Transforaminal endoscopic spine surgery provides safe passage through neural foramen to reach most of the lumbar disc pathologies without damaging the nerve roots and facet.[1] This safe posterolateral (PL) corridor between exiting and the traversing nerve root over the dorsolateral disc was first described by Kambin and Savitz.[2] This approach protects the neural structures and dura, thus preventing chronic nerve edema, epidural bleeding, and scarring.

Over the period after discovery of Kambin's triangle several innovative modifications in instrumentations of transforaminal endoscopy have taken place, thus adding to the efficacy of this approach. Technical modifications helped surgeons to better target each type of herniation and stenosis with precise needle trajectory and cannula positioning directed at the site of targeted decompression.[3]
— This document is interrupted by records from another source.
(** [C33] Whatever the transport, the context and the timer answer, a push is a prefix of
    six attempts with waits of 200, 400, 800, 1600 and 3200 ms between them; it ends at
    its first success, at a wait the context cuts short, or after the sixth failure,
    whose error it reports. *)
Theorem pushWithRetry_schedule {W} `{Transport W, Waiting W} selfID workers addr job (w : W) o lw' :
  pushWithRetry (NewEngine selfID workers) addr job (MkLogged [] w) = (o, lw') →
  log lw' `prefix_of` full_schedule addr job ∧
  match o with
  | Pushed => last (log lw') = Some (ActPush addr (j_ChunkID job) (j_Data job))
  | Cancelled => ∃ t, last (log lw') = Some (ActWait t)
  | GaveUp err => log lw' = full_schedule addr job ∧ is_Some err
  end.
Proof.
  intros (k&->&Hk&Ho)%pushWithRetry_loop_schedule. split; [exact Hk|].
  destruct o; [done..|]. destruct Ho as (->&_&Hsome). split; [done|]. by apply Hsome.
Qed.
(* ===== verification/WorkerPool.v ===== *)
(** * internal/replication: the queue and its workers

    The channel of the engine and the goroutines that [Start] launches, as a machine
    whose steps are the actions of the goroutines involved: a caller of [Enqueue], a
    worker receiving a job, finishing one or leaving its loop, and [Stop] closing the
    channel.  [pool_step] says of each action whether it is done, blocks, or panics;
    [pool_run] is an interleaving, a list of actions that are all done.

    What a worker does with a job is [replicate] (Replication.v); here a job is only
    accepted, taken and finished.  The theorems: no job is lost, duplicated or taken
    out of order, in any interleaving; when every worker has left, which is when [Stop]
    returns, every accepted job is finished; and after the close, the workers always
    get there. *)
From S2P Require Import Prelude GoLib Sha HashRing Placement Replication.

Inductive Worker :=
| Waiting_job
| Working (job : Job)
| Left.

#[export] Instance Worker_eq_dec : EqDecision Worker.
Proof. solve_decision. Defined.

Record Pool := MkPool {
  queue : list Job;
  closed : bool;
  workers : list Worker;
  accepted : list Job;
  taken : list Job;
  finished : list Job;
}.

Inductive PoolAction :=
| ActEnqueue (job : Job)
| ActReceive (i : nat)
| ActFinish (i : nat)
| ActLeave (i : nat)
| ActClose.

#[export] Instance PoolAction_eq_dec : EqDecision PoolAction.
Proof. solve_decision. Defined.

Inductive StepResult :=
| Done (p : Pool)
| Blocks
| Panics.

(** [NewEngine] makes the channel, [Start] launches the workers. *)
Definition Start (e : Engine) : Pool :=
  MkPool [] false (repeat Waiting_job (Z.to_nat (e_workers e))) [] [] [].

Definition set_worker (i : nat) (s : Worker) (p : Pool) : Pool :=
  MkPool (queue p) (closed p) (<[i := s]> (workers p)) (accepted p) (taken p) (finished p).

(** [e.queue <- job]: a send on a closed channel panics, one on a full channel waits. *)
Definition Enqueue (e : Engine) (job : Job) (p : Pool) : StepResult :=
  if closed p then Panics
  else if (length (queue p) <? e_cap e)%nat
       then Done (MkPool (queue p ++ [job]) false (workers p) (accepted p ++ [job]) (taken p) (finished p))
       else Blocks.

(** The loop [for job := range e.queue] of worker [i], at its receive: a job if there is
    one, the end of the loop once the channel is closed and empty. *)
Definition worker_receive (i : nat) (p : Pool) : StepResult :=
  match workers p !! i with
  | Some Waiting_job =>
      match queue p with
      | job :: q =>
          Done (MkPool q (closed p) (<[i := Working job]> (workers p))
                  (accepted p) (taken p ++ [job]) (finished p))
      | [] => Blocks
      end
  | _ => Blocks
  end.

Definition worker_finish (i : nat) (p : Pool) : StepResult :=
  match workers p !! i with
  | Some (Working job) =>
      Done (MkPool (queue p) (closed p) (<[i := Waiting_job]> (workers p))
              (accepted p) (taken p) (finished p ++ [job]))
  | _ => Blocks
  end.

Definition worker_leave (i : nat) (p : Pool) : StepResult :=
  match workers p !! i with
  | Some Waiting_job =>
      match queue p with
      | [] => if closed p then Done (set_worker i Left p) else Blocks
      | _ :: _ => Blocks
      end
  | _ => Blocks
  end.

(** [close(e.queue)], the first statement of [Stop]. *)
Definition Stop_close (p : Pool) : StepResult :=
  if closed p then Panics
  else Done (MkPool (queue p) true (workers p) (accepted p) (taken p) (finished p)).

(** The [e.wg.Wait()] of [Stop] returns. *)
Definition Stop_returns (p : Pool) : bool := forallb (λ s, bool_decide (s = Left)) (workers p).

Definition QueueDepth (p : Pool) : nat := length (queue p).

Definition pool_step (e : Engine) (a : PoolAction) (p : Pool) : StepResult :=
  match a with
  | ActEnqueue job => Enqueue e job p
  | ActReceive i => worker_receive i p
  | ActFinish i => worker_finish i p
  | ActLeave i => worker_leave i p
  | ActClose => Stop_close p
  end.

Fixpoint pool_run (e : Engine) (acts : list PoolAction) (p : Pool) : option Pool :=
  match acts with
  | [] => Some p
  | a :: acts => match pool_step e a p with Done p => pool_run e acts p | _ => None end
  end.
Outcome of transforaminal endoscopy depends upon sufficient surgical decompression of the targeted nerve root. Thorough clinical examination is equally important to diagnose symptomatic nerve root. When it comes to surgical decompression of nerve root, surgeons should be able to reach compressive pathology with great precision. Optimized skin entry point selection, needle trajectory, and docking of the needle on the superior articular process (SAP) or annulus during outside-in or inside-out technique, respectively, help achieve the same.[4]

There are various described skin entry points in transforaminal endoscopic lumbar discectomy (TELD) ([Fig. 1]). Preoperative magnetic resonance imaging (MRI) and computerized tomography scan were used to determine skin entry point by measuring the distance from midline. Needle trajectory is aimed to target herniated fragments in such a way that it should not enter the peritoneal sac and damage the facet.[5] [6] All described skin entry points have their own set of advantages and disadvantages. PL and 45–45 entry points give steeper trajectories which do not provide direct access to epidural space. Thus, for the sake of complete nerve root decompression a significant amount of bony as well as ligamentary resection is required.[7] With increase in weight and body mass index (BMI), PL entry gives progressively steeper trajectory. Far lateral endoscopic approaches including dorsum of facet joint (DFJ) and tip of spinous process (TOSP) entry have direct visualization of protruded disc and epidural space. But at the same time there is increased risk of visceral and peritoneal rupture which is even more for upper lumbar levels.[8] With increase in weight and BMI, far lateral approaches become even more horizontal. Thus, it adds to the learning difficulty of transforaminal endoscopic spine surgery as patients' physical profile keeps changing.

Zoom Image
Fig. 1 Intraoperative steps for marking various skin entry points. (A) Vertical midline marking on anteroposterior view. (B) Marking horizontal line at the level of disc on anteroposterior view. (C) Showing marking of posterolateral (PL) entry by measuring the distance between dorsal surface of patient's back (white arrow) and anterior vertebral border (black arrow). (D) Showing marking of 45–45 entry by measuring the distance between dorsal surface of patient's back (white arrow) and middle of the disc (black arrow). The distance marked on the metal rod is then used to mark the entry point (PL and 45–45) distance from vertical midline. (E) Showing marking of dorsal aspect of facet joint line (DFJ) on lateral fluoroscopic view. (F) Showing marking of tip of spinous process (TOSP) on lateral fluoroscopic view.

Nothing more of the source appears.